You never hear anybody say, “I’m not going to listen to that record because it was released last year,” or, “I’m not going to watch that film because it came out last month.” Why are we so much less interested in journalism that’s a month or a year old?

The answer is that we have been on the receiving end of decades of salesmanship from the newspaper industry, telling us that today’s newspaper is essential but yesterday’s newspaper is worthless.

That distinction has been increasingly bogus since newspapers lost their news-breaking role to faster media 50 years ago, and began filling their pages with more and more timeless writing.

While consumers had to rely on print media, the distinction between old and new could be sustained by availability: today’s newspaper was everywhere, yesterday’s newspaper was nowhere, except perhaps in the cat litter.

Online, that distinction disappears – or it should. You can call up a year-old piece as easily as you can call up a day-old piece. And yet we hardly ever do so, because we are so hardly ever prompted to do so. Which condemns tens if not hundreds of thousands of perfectly serviceable articles to sleep in writers’ and publishers’ archives, written off, never to be seen again.

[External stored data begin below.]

(* ===== verification/Spec.v ===== *)
(** What a storage backend promises.

    [db] is the abstract content of the gateway's database: nine finite maps
    with structured keys.  [spec op m r m'] says that the method [op] may answer
    [r] on content [m] and leave content [m'].  It is a relation because the two
    backends of storage/ differ where the trait leaves room: the order of a
    listing, an update of a missing row, a limit of zero, a time beyond 2^63.
    [StorageSpec] is the interface the tenant manager's theorems use: a successful
    call follows [spec], a failed one leaves the content alone. *)
From S2P Require Import Prelude Text Extern Models Errors Effects.
From Stdlib Require Import ZArith.

#[local] Open Scope Z_scope.

(** ** The abstract database *)
Record db := Db {
  d_orgs : gmap string Organization;
  d_formations : gmap (string * string) FormationConfig;
  d_tokens : gmap (string * string) EnrollmentToken;
  d_sinks : gmap (string * string) CdcSinkConfig;
  d_idps : gmap (string * string) IdpConfig;
  d_rules : gmap (string * string) PolicyRule;
  d_audit : gmap (string * Z * string) EnrollmentAuditEntry;
  d_genesis : gmap (string * string) bytes;
  d_cursors : gmap (string * string * string) string;
}.

Definition db_empty : db := Db ∅ ∅ ∅ ∅ ∅ ∅ ∅ ∅ ∅.

Definition upd_orgs f (m : db) : db :=
  Db (f (d_orgs m)) (d_formations m) (d_tokens m) (d_sinks m) (d_idps m) (d_rules m)
    (d_audit m) (d_genesis m) (d_cursors m).
Definition upd_formations f (m : db) : db :=
  Db (d_orgs m) (f (d_formations m)) (d_tokens m) (d_sinks m) (d_idps m) (d_rules m)
    (d_audit m) (d_genesis m) (d_cursors m).
Definition upd_tokens f (m : db) : db :=
  Db (d_orgs m) (d_formations m) (f (d_tokens m)) (d_sinks m) (d_idps m) (d_rules m)
    (d_audit m) (d_genesis m) (d_cursors m).
Definition upd_sinks f (m : db) : db :=
  Db (d_orgs m) (d_formations m) (d_tokens m) (f (d_sinks m)) (d_idps m) (d_rules m)
    (d_audit m) (d_genesis m) (d_cursors m).
Definition upd_idps f (m : db) : db :=
  Db (d_orgs m) (d_formations m) (d_tokens m) (d_sinks m) (f (d_idps m)) (d_rules m)
    (d_audit m) (d_genesis m) (d_cursors m).
Definition upd_rules f (m : db) : db :=
  Db (d_orgs m) (d_formations m) (d_tokens m) (d_sinks m) (d_idps m) (f (d_rules m))
    (d_audit m) (d_genesis m) (d_cursors m).
Definition upd_audit f (m : db) : db :=
  Db (d_orgs m) (d_formations m) (d_tokens m) (d_sinks m) (d_idps m) (d_rules m)
    (f (d_audit m)) (d_genesis m) (d_cursors m).
Definition upd_genesis f (m : db) : db :=
  Db (d_orgs m) (d_formations m) (d_tokens m) (d_sinks m) (d_idps m) (d_rules m)
    (d_audit m) (f (d_genesis m)) (d_cursors m).
Definition upd_cursors f (m : db) : db :=
  Db (d_orgs m) (d_formations m) (d_tokens m) (d_sinks m) (d_idps m) (d_rules m)
    (d_audit m) (d_genesis m) (f (d_cursors m)).

(** The organization a row belongs to. *)
Class OrgKey (K : Type) := org_of : K → string.
#[export] Instance org_key_2 : OrgKey (string * string) := fst.
#[export] Instance org_key_audit : OrgKey (string * Z * string) := λ k, k.1.1.
#[export] Instance org_key_cursor : OrgKey (string * string * string) := λ k, k.1.1.

(** The rows of an organization, and the rows of the others. *)
Section Rows.
Context `{Countable K} `{OrgKey K} {V : Type}.

Definition rows_of (o : string) (m : gmap K V) : gmap K V :=
  filter (λ kv, org_of kv.1 = o) m.
Definition rows_not_of (o : string) (m : gmap K V) : gmap K V :=
  filter (λ kv, org_of kv.1 ≠ o) m.

(** A listing of an organization's rows, in some order. *)
Definition listing (o : string) (m : gmap K V) (l : list V) : Prop :=
  l ≡ₚ (map_to_list (rows_of o m)).*2.
End Rows.

(** Everything an organization owns is dropped with it. *)
Definition drop_org (o : string) (m : db) : db :=
  Db (delete o (d_orgs m)) (rows_not_of o (d_formations m)) (rows_not_of o (d_tokens m))
    (rows_not_of o (d_sinks m)) (rows_not_of o (d_idps m)) (rows_not_of o (d_rules m))
    (rows_not_of o (d_audit m)) (rows_not_of o (d_genesis m)) (rows_not_of o (d_cursors m)).

(** The audit entries a query asks for, newest first as long as their times fit a
    signed 64-bit integer, which is what Postgres stores. *)
Definition audit_match (o : string) (app : option string)
    (kv : (string * Z * string) * EnrollmentAuditEntry) : Prop :=
  org_of kv.1 = o ∧ from_option (λ a, a_app_id kv.2 = a) True app.
#[export] Instance audit_match_dec o app kv : Decision (audit_match o app kv).
Proof. destruct app; simpl; unfold audit_match; simpl; solve_decision. Defined.

Definition newer (x y : (string * Z * string) * EnrollmentAuditEntry) : Prop :=
  y.1.1.2 ≤ x.1.1.2.

Definition audit_rows (o : string) (app : option string) (m : db)
    (kvs : list ((string * Z * string) * EnrollmentAuditEntry)) : Prop :=
  kvs ≡ₚ map_to_list (filter (audit_match o app) (d_audit m)) ∧
  (Forall (λ kv, kv.1.1.2 < 2 ^ 63) kvs → StronglySorted newer kvs).

(** ** The contract of each method *)
Definition spec {R : Type} (op : StoreOp R) (m : db) : R → db → Prop :=
  match op in StoreOp R return R → db → Prop with
  | CreateOrg org => λ _ m', m' = upd_orgs <[o_org_id org := org]> m
  | GetOrg o => λ r m', r = d_orgs m !! o ∧ m' = m
  | ListOrgs => λ r m', r ≡ₚ (map_to_list (d_orgs m)).*2 ∧ m' = m
  | UpdateOrg org => λ _ m',
      m' = upd_orgs <[o_org_id org := org]> m ∨ (d_orgs m !! o_org_id org = None ∧ m' = m)
  | DeleteOrg o => λ r m', r = bool_decide (is_Some (d_orgs m !! o)) ∧ m' = drop_org o m
  | CreateFormation o f => λ _ m', m' = upd_formations <[(o, f_app_id f) := f]> m
  | GetFormation o a => λ r m', r = d_formations m !! (o, a) ∧ m' = m
  | ListFormations o => λ r m', listing o (d_formations m) r ∧ m' = m
  | DeleteFormation o a => λ r m',
      r = bool_decide (is_Some (d_formations m !! (o, a))) ∧ m' = upd_formations (delete (o, a)) m
  | CreateToken t => λ _ m', m' = upd_tokens <[(t_org_id t, t_token_id t) := t]> m
  | GetToken o t => λ r m', r = d_tokens m !! (o, t) ∧ m' = m
  | ListTokens o a => λ r m',
      (∃ l, listing o (d_tokens m) l ∧ r = filter (λ t, t_app_id t = a) l) ∧ m' = m
  | UpdateToken t => λ _ m',
      m' = upd_tokens <[(t_org_id t, t_token_id t) := t]> m
      ∨ (d_tokens m !! (t_org_id t, t_token_id t) = None ∧ m' = m)
  | DeleteToken o t => λ r m',
      r = bool_decide (is_Some (d_tokens m !! (o, t))) ∧ m' = upd_tokens (delete (o, t)) m
  | CreateSink s => λ _ m', m' = upd_sinks <[(s_org_id s, s_sink_id s) := s]> m
  | GetSink o s => λ r m', r = d_sinks m !! (o, s) ∧ m' = m
  | ListSinks o => λ r m', listing o (d_sinks m) r ∧ m' = m
  | UpdateSink s => λ _ m',
      m' = upd_sinks <[(s_org_id s, s_sink_id s) := s]> m
      ∨ (d_sinks m !! (s_org_id s, s_sink_id s) = None ∧ m' = m)
  | DeleteSink o s => λ r m',
      r = bool_decide (is_Some (d_sinks m !! (o, s))) ∧ m' = upd_sinks (delete (o, s)) m
  | CreateIdp i => λ _ m', m' = upd_idps <[(i_org_id i, i_idp_id i) := i]> m
  | GetIdp o i => λ r m', r = d_idps m !! (o, i) ∧ m' = m
  | ListIdps o => λ r m', listing o (d_idps m) r ∧ m' = m
  | UpdateIdp i => λ _ m',
      m' = upd_idps <[(i_org_id i, i_idp_id i) := i]> m
      ∨ (d_idps m !! (i_org_id i, i_idp_id i) = None ∧ m' = m)
  | DeleteIdp o i => λ r m',
      r = bool_decide (is_Some (d_idps m !! (o, i))) ∧ m' = upd_idps (delete (o, i)) m
  | CreatePolicyRule r => λ _ m', m' = upd_rules <[(r_org_id r, r_rule_id r) := r]> m
  | ListPolicyRules o => λ r m', listing o (d_rules m) r ∧ m' = m
  | DeletePolicyRule o k => λ r m',
      r = bool_decide (is_Some (d_rules m !! (o, k))) ∧ m' = upd_rules (delete (o, k)) m
  | AppendAudit e => λ _ m',
      m' = upd_audit <[(a_org_id e, a_timestamp_ms e, a_audit_id e) := e]> m
  | ListAudit o app limit => λ r m',
      (∃ kvs, audit_rows o app m kvs ∧
              (r = (take (Z.to_nat limit) kvs).*2 ∨ (limit = 0 ∧ r = (take 1 kvs).*2)))
      ∧ m' = m
  | StoreGenesis o a b => λ _ m', m' = upd_genesis <[(o, a) := b]> m
  | GetGenesis o a => λ r m', r = d_genesis m !! (o, a) ∧ m' = m
  | DeleteGenesis o a => λ r m',
      r = bool_decide (is_Some (d_genesis m !! (o, a))) ∧ m' = upd_genesis (delete (o, a)) m
  | GetCursor o a d => λ r m', r = d_cursors m !! (o, a, d) ∧ m' = m
  | SetCursor o a d h => λ _ m', m' = upd_cursors <[(o, a, d) := h]> m
  end.

(** The arguments for which the contract holds: text that becomes part of a
    composite key holds no NUL. *)
Definition op_ok {R : Type} (op : StoreOp R) : Prop :=
  match op with
  | DeleteOrg o => nul_free o
  | CreateFormation o f => nul_free o ∧ nul_free (f_app_id f)
  | CreateToken t | UpdateToken t => nul_free (t_org_id t) ∧ nul_free (t_token_id t)
  | CreateSink s | UpdateSink s => nul_free (s_org_id s) ∧ nul_free (s_sink_id s)
  | CreateIdp i | UpdateIdp i => nul_free (i_org_id i) ∧ nul_free (i_idp_id i)
  | CreatePolicyRule r => nul_free (r_org_id r) ∧ nul_free (r_rule_id r)
  | AppendAudit e =>
      nul_free (a_org_id e) ∧ nul_free (a_audit_id e) ∧ u64 (a_timestamp_ms e)
  | ListAudit o _ limit => nul_free o ∧ u64 limit
  | StoreGenesis o a _ => nul_free o ∧ nul_free a
  | GetCursor o a _ | SetCursor o a _ _ => nul_free o ∧ nul_free a
  | _ => True
  end.

(** ** The interface *)
Class StorageSpec (S : Type) `{Backend S} (rep : S → db → Prop) : Prop :=
  handle_spec : ∀ {R} (op : StoreOp R) s m r s',
    rep s m → op_ok op → handle op s = (r, s') →
    match r with
    | Ok x => ∃ m', spec op m x m' ∧ rep s' m'
    | Err _ => rep s' m
    end.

Why do even big publishing groups with the resources to do so (the New Yorker is an honourable exception) make so little attempt to organise, prioritise and monetise their archives?

The best explanation I can suggest comes from an analogy given to me by George Brock, a former managing editor of The Times, who is now professor of journalism at City University in London. Think of a newspaper or magazine as a mountain of data, he says, to which a thin new layer of topsoil gets added each day or each week. Everybody sees the new soil. But what’s underneath gets covered up and forgotten. Even the people who own the mountain don’t know what’s in the lower layers.

They might try to find out but that demands a whole new set of tools. And, besides, they are too busy adding the new layer of topsoil each day.

I suspect that the wisest new hire for any long-established newspaper or magazine would be a smart, disruptive archive editor. Why just sit on a mountain of classic content, when you could be digging into it and finding buried treasure?

While Cottrell is commenting on buried treasure in shorter and longer form journalism, it can be found everywhere, including blogs that have been active for more than a few years. This blog, for instance, has more than 700 posts done over the past 3 years and contains deep-archived (and searchable) layers constantly being covered by new topsoil. Beyond blogs, treasures are to be found everywhere — including the enormous scholarly literature that has been published in journals over the past 100 years and which is archived by JSTOR. Most of those articles have been forgotten in the constant scholarly rush to publish something new, with the result being that old ideas are constantly being re-discovered in ways that make me wonder whether progress is really being made. I have my doubts.